Inhalt zu diesem Thema

Zwei Regionalregime, ein gemeinsamer Zustimmungsgrundsatz

Die Jagd ist Sache der Regionen: Wallonien wendet das regionalisierte Gesetz von 1882 an, Flandern sein Jachtdecreet von 1991.

In Belgien regelt kein einheitlicher Text die Jagd: Sie ist Regionalkompetenz, und zwei Regelwerke bestehen nebeneinander. Wallonien wendet das Gesetz vom 28. Februar 1882 über die Jagd an, regionalisiert und seither vielfach geändert; Flandern das Jachtdecreet vom 24. Juli 1991. Beide teilen einen Grundsatz: die Zustimmung des Eigentümers.
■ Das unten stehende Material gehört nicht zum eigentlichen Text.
Lemma splitLongSegment_all_kept_concat (n : nat) :
  forall s, length s <= n ->
            Forall (fun c => is_ws c = false) s ->
            concat (splitLongSegment s) = s.
Proof.
  induction n as [|n IH]; intros s Hn Hs.
  - destruct s; [reflexivity | simpl in Hn; lia].
  - destruct (le_lt_dec (length s) MAX_CHARS_PER_LINE) as [Hshort|Hlong].
    + unfold splitLongSegment.
      replace (length s <=? MAX_CHARS_PER_LINE) with true
        by (symmetry; apply Nat.leb_le; exact Hshort).
      simpl. apply app_nil_r.
    + rewrite (splitLongSegment_hard_break s Hs Hlong), concat_cons.
      rewrite IH.
      * apply firstn_skipn.
      * unfold slice_from. rewrite length_skipn.
        unfold MAX_CHARS_PER_LINE in *. lia.
      * now apply all_kept_slice_from.
Qed.

End HardBreak.

(** X3. A segment longer than 72 characters with no whitespace in it is cut
    after exactly 72 characters and the rest is wrapped the same way; the
    chunks put together give the segment back. *)
Theorem splitLongSegment_without_whitespace (s : jsstring) :
  Forall (fun c => is_ws c = false) s ->
  MAX_CHARS_PER_LINE < length s ->
  splitLongSegment s
  = slice_to MAX_CHARS_PER_LINE s
    :: splitLongSegment (slice_from MAX_CHARS_PER_LINE s) /\
  length (slice_to MAX_CHARS_PER_LINE s) = 72 /\
  concat (splitLongSegment s) = s.
Proof.
  intros Hs Hlong. split; [now apply splitLongSegment_hard_break|].
  split.
  - unfold slice_to. rewrite length_firstn.
    unfold MAX_CHARS_PER_LINE in *. lia.
  - now apply (splitLongSegment_all_kept_concat (length s)).
Qed.

Lemma splitLongSegment_without_whitespace_witness :
  concat (splitLongSegment (repeat 97%N 150)) = repeat 97%N 150.
Proof.
  apply (splitLongSegment_without_whitespace (repeat 97%N 150)).
  - apply Forall_forall. intros c Hc. apply repeat_spec in Hc.
    now subst c.
  - rewrite repeat_length. unfold MAX_CHARS_PER_LINE. lia.
Defined.

(** ** The segments of a text, continued *)

Section SegmentsMore.

Lemma getSegments_join_runs (p : jsstring) (more : list (nat * jsstring)) :
  ~ In NL p -> parts_ok more ->
  getSegments (join_runs p more)
  = splitLongSegment p
    ++ flat_map (fun kq => SPACER :: splitLongSegment (snd kq)) more.
Proof.
  intros Hp Hok. unfold getSegments.
  rewrite (segments_of_join_runs p more Hp Hok), withEmptyBetween_cons.
  simpl. f_equal.
  clear. induction more as [|[k q] more IH]; simpl; [reflexivity|].
  now rewrite IH.
Qed.

Lemma splitLongSegment_visible (segment : jsstring) :
  visible (concat (splitLongSegment segment)) = visible segment.
Proof.
  unfold splitLongSegment.
  destruct (length segment <=? MAX_CHARS_PER_LINE).
  - simpl. now rewrite app_nil_r.
  - now rewrite wrap_loop_visible, visible_trim.
Qed.

Lemma visible_newlines (n : nat) : visible (repeat NL n) = [].
Proof. induction n as [|n IH]; simpl; [reflexivity | exact IH]. Qed.

Lemma visible_segments_join_runs (more : list (nat * jsstring)) :
  forall p,
    visible (concat (splitLongSegment p
                     ++ flat_map (fun kq => SPACER :: splitLongSegment (snd kq))
                                 more))
    = visible (join_runs p more).
Proof.
  induction more as [|[k q] more IH]; intros p.
  - simpl. rewrite app_nil_r. apply splitLongSegment_visible.
  - change (flat_map (fun kq => SPACER :: splitLongSegment (snd kq))
                     ((k, q) :: more))
      with ([SPACER] ++ (splitLongSegment q
            ++ flat_map (fun kq => SPACER :: splitLongSegment (snd kq)) more)).
    rewrite concat_app, visible_app, splitLongSegment_visible.
    rewrite (concat_app [SPACER]), visible_app, IH.
    change (join_runs p ((k, q) :: more))
      with (p ++ repeat NL (S k) ++ join_runs q more).
    rewrite !visible_app, visible_newlines. reflexivity.
Qed.

Lemma parts_ok_newline_free (more : list (nat * jsstring)) :
  parts_ok more -> Forall (fun kq => ~ In NL (snd kq)) more.
Proof.
  induction more as [|[k q] more IH]; intros Hok; constructor.
  - apply Hok.
  - apply IH, Hok.
Qed.

Lemma splitLongSegment_incl (segment seg : jsstring) :
  In seg (splitLongSegment segment) -> incl seg segment.
Proof.
  unfold splitLongSegment.
  destruct (length segment <=? MAX_CHARS_PER_LINE); intros Hin.
  - destruct Hin as [<-|[]]. apply incl_refl.
  - intros x Hx. apply (wrap_loop_incl _ _ Hin) in Hx.
    now apply trim_incl in Hx.
Qed.

Lemma splitLongSegment_newline_free (segment : jsstring) :
  ~ In NL segment ->
  Forall (fun seg => ~ In NL seg) (splitLongSegment segment).
Proof.
  intros Hs. apply Forall_forall. intros seg Hin Hnl.
  apply Hs. now apply (splitLongSegment_incl segment seg Hin).
Qed.

Lemma count_spacers_newline_free (l : list jsstring) :
  Forall (fun seg => ~ In NL seg) l -> count_occ jsstring_eq_dec l SPACER = 0.
Proof.
  intros H. apply count_occ_not_In. intros Hin.
  rewrite Forall_forall in H. apply (H SPACER Hin). now left.
Qed.

Lemma count_spacers_more (more : list (nat * jsstring)) :
  Forall (fun kq => ~ In NL (snd kq)) more ->
  count_occ jsstring_eq_dec
            (flat_map (fun kq => SPACER :: splitLongSegment (snd kq)) more)
            SPACER
  = length more.
Proof.
  induction 1 as [|[k q] more Hq _ IH]; [reflexivity|].
  change (flat_map (fun kq => SPACER :: splitLongSegment (snd kq))
                   ((k, q) :: more))
    with (SPACER :: splitLongSegment q
          ++ flat_map (fun kq => SPACER :: splitLongSegment (snd kq)) more).
  rewrite count_occ_cons_eq by reflexivity.
  rewrite count_occ_app, IH.
  rewrite count_spacers_newline_free
    by now apply splitLongSegment_newline_free.
  reflexivity.
Qed.

End SegmentsMore.

(** X4. Segmenting a text loses nothing but whitespace: the characters of the
    segments other than whitespace are those of the text, in order. *)
Theorem getSegments_keeps_visible (text : jsstring) :
  visible (concat (getSegments text)) = visible text.
Proof.
  destruct (join_runs_complete text) as (p & more & -> & Hp & Hok).
  rewrite (getSegments_join_runs p more Hp Hok).
  apply visible_segments_join_runs.
Qed.

(** X5. The segments of a text hold one spacer for each run of newlines, and
    no other segment contains a newline. *)
Theorem getSegments_spacers (p : jsstring) (more : list (nat * jsstring)) :
  ~ In NL p -> parts_ok more ->
  count_occ jsstring_eq_dec (getSegments (join_runs p more)) SPACER
  = length more /\
  Forall (fun seg => seg = SPACER \/ ~ In NL seg)
         (getSegments (join_runs p more)).
Proof.
  intros Hp Hok. rewrite (getSegments_join_runs p more Hp Hok).
  pose proof (parts_ok_newline_free more Hok) as Hfree. split.
  - rewrite count_occ_app, (count_spacers_more more Hfree).
    rewrite count_spacers_newline_free
      by now apply splitLongSegment_newline_free.
    reflexivity.
  - apply Forall_app. split.
    + eapply Forall_impl; [|apply splitLongSegment_newline_free, Hp].
      intros seg H. now right.
    + apply Forall_flat_map. eapply Forall_impl; [|exact Hfree].
      intros [k q] Hq. constructor; [now left|].
      eapply Forall_impl; [|apply splitLongSegment_newline_free, Hq].
      intros seg H. now right.
Qed.

Lemma getSegments_spacers_witness :
  count_occ jsstring_eq_dec (getSegments text_a_b__c) SPACER = 2.
Proof.
  apply (getSegments_spacers
           (of_string "a") [(0, of_string "b"); (1, of_string "c")]).
  - simpl. intros [H|[]]. discriminate H.
  - simpl. repeat split; try discriminate.
    + intros [H|[]]. discriminate H.
    + intros [H|[]]. discriminate H.
Defined.

(** ** Texts as the configuration view sends them *)

Section TrimmedTexts.

Let spaced (kq : nat * jsstring) : list jsstring :=
  SPACER :: splitLongSegment (snd kq).

Lemma wrap_loop_nonempty (rest : jsstring) :
  rest <> [] -> wrap_loop rest <> [].
Proof.
  intros Hne.
  destruct (le_lt_dec (length rest) MAX_CHARS_PER_LINE) as [Hs|Hl].
  - rewrite wrap_loop_short; [discriminate|].
    destruct rest; [contradiction | simpl in *; lia].
  - rewrite (wrap_loop_long rest Hl). discriminate.
Qed.

(** A segment with a visible character gives segments to land on only. *)
Lemma splitLongSegment_landing (segment : jsstring) (c : char) :
  In c segment -> is_ws c = false ->
  splitLongSegment segment <> [] /\
  Forall (fun seg => is_skip seg = false) (splitLongSegment segment).
Proof.
  intros Hin Hc. pose proof (trim_nonempty segment c Hin Hc) as Hne.
  unfold splitLongSegment.
  destruct (length segment <=? MAX_CHARS_PER_LINE).
  - split; [discriminate|]. constructor; [|constructor].
    now apply is_skip_false_iff.
  - split; [now apply wrap_loop_nonempty|].
    eapply Forall_impl;
      [|apply wrap_loop_trimmed, trim_idempotent].
    intros chunk [Hn Ht]. apply is_skip_false_iff. now rewrite Ht.
Qed.

Lemma rev_head_in (s : jsstring) (c : char) (t : jsstring) :
  rev s = c :: t -> In c s.
Proof. intros E. apply in_rev. rewrite E. now left. Qed.

Lemma newlines_not_kept_last (k : nat) (pre : jsstring) :
  ~ head_kept (rev (pre ++ repeat NL (S k))).
Proof.
  rewrite rev_app_distr.
  destruct (rev (repeat NL (S k))) as [|c t] eqn:E.
  - apply (f_equal (@length _)) in E. rewrite length_rev in E.
    discriminate E.
  - simpl. apply rev_head_in, repeat_spec in E. subst c. discriminate.
Qed.

Lemma first_part_visible (p : jsstring) (more : list (nat * jsstring)) :
  join_runs p more <> [] -> head_kept (join_runs p more) ->
  exists c, In c p /\ is_ws c = false.
Proof.
  destruct p as [|c p].
  - destruct more as [|[k q] more]; [contradiction|].
    simpl. intros _ H. discriminate H.
  - intros _ H. exists c. split; [now left|].
    destruct more as [|[k q] more]; exact H.
Qed.

Lemma last_segments_landing (more : list (nat * jsstring)) :
  forall p,
    join_runs p more <> [] -> head_kept (rev (join_runs p more)) ->
    exists front back,
      splitLongSegment p ++ flat_map spaced more = front ++ back /\
      back <> [] /\ Forall (fun seg => is_skip seg = false) back.
Proof.
  induction more as [|[k q] more IH]; intros p Hne Hlast.
  - simpl in *. destruct (rev p) as [|c t] eqn:E.
    + apply (f_equal (@length _)) in E. rewrite length_rev in E.
      destruct p; [contradiction | discriminate E].
    + simpl in Hlast.
      destruct (splitLongSegment_landing p c (rev_head_in p c t E) Hlast)
        as [Hn Hall].
      exists [], (splitLongSegment p). rewrite app_nil_r. auto.
  - change (join_runs p ((k, q) :: more))
      with (p ++ repeat NL (S k) ++ join_runs q more) in *.
    destruct (list_eq_dec N.eq_dec (join_runs q more) []) as [Ez|Hnz].
    + exfalso. rewrite Ez, app_nil_r in Hlast.
      exact (newlines_not_kept_last k p Hlast).
    + rewrite app_assoc in Hlast.
      apply head_kept_rev_suffix in Hlast.
      destruct (IH q Hnz Hlast) as (front & back & E & Hb & Hall).
      exists (splitLongSegment p ++ SPACER :: front), back.
      split; [|auto].
      change (flat_map spaced ((k, q) :: more))
        with (SPACER :: (splitLongSegment q ++ flat_map spaced more)).
      rewrite E, <- app_assoc. reflexivity.
Qed.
Auf wallonischer Seite verbietet Artikel 4 die Jagd «sur le terrain d'autrui, sans le consentement du propriétaire», mit verschärfter Sanktion bei eingefriedetem Grundstück. Auf flämischer Seite ist Artikel 7 des Jachtdecreets noch deutlicher: «Het is verboden te eniger tijd en op enigerlei wijze te jagen op andermans grond zonder uitdrukkelijke toestemming van de eigenaar of zijn rechthebbende» — verboten ist es, jederzeit und auf jede Weise, auf fremdem Grund ohne ausdrückliche Zustimmung des Eigentümers oder Berechtigten zu jagen. Zu klären ist daher zuerst die Region, dann der Titel, der auf dem betreffenden Grundstück berechtigt.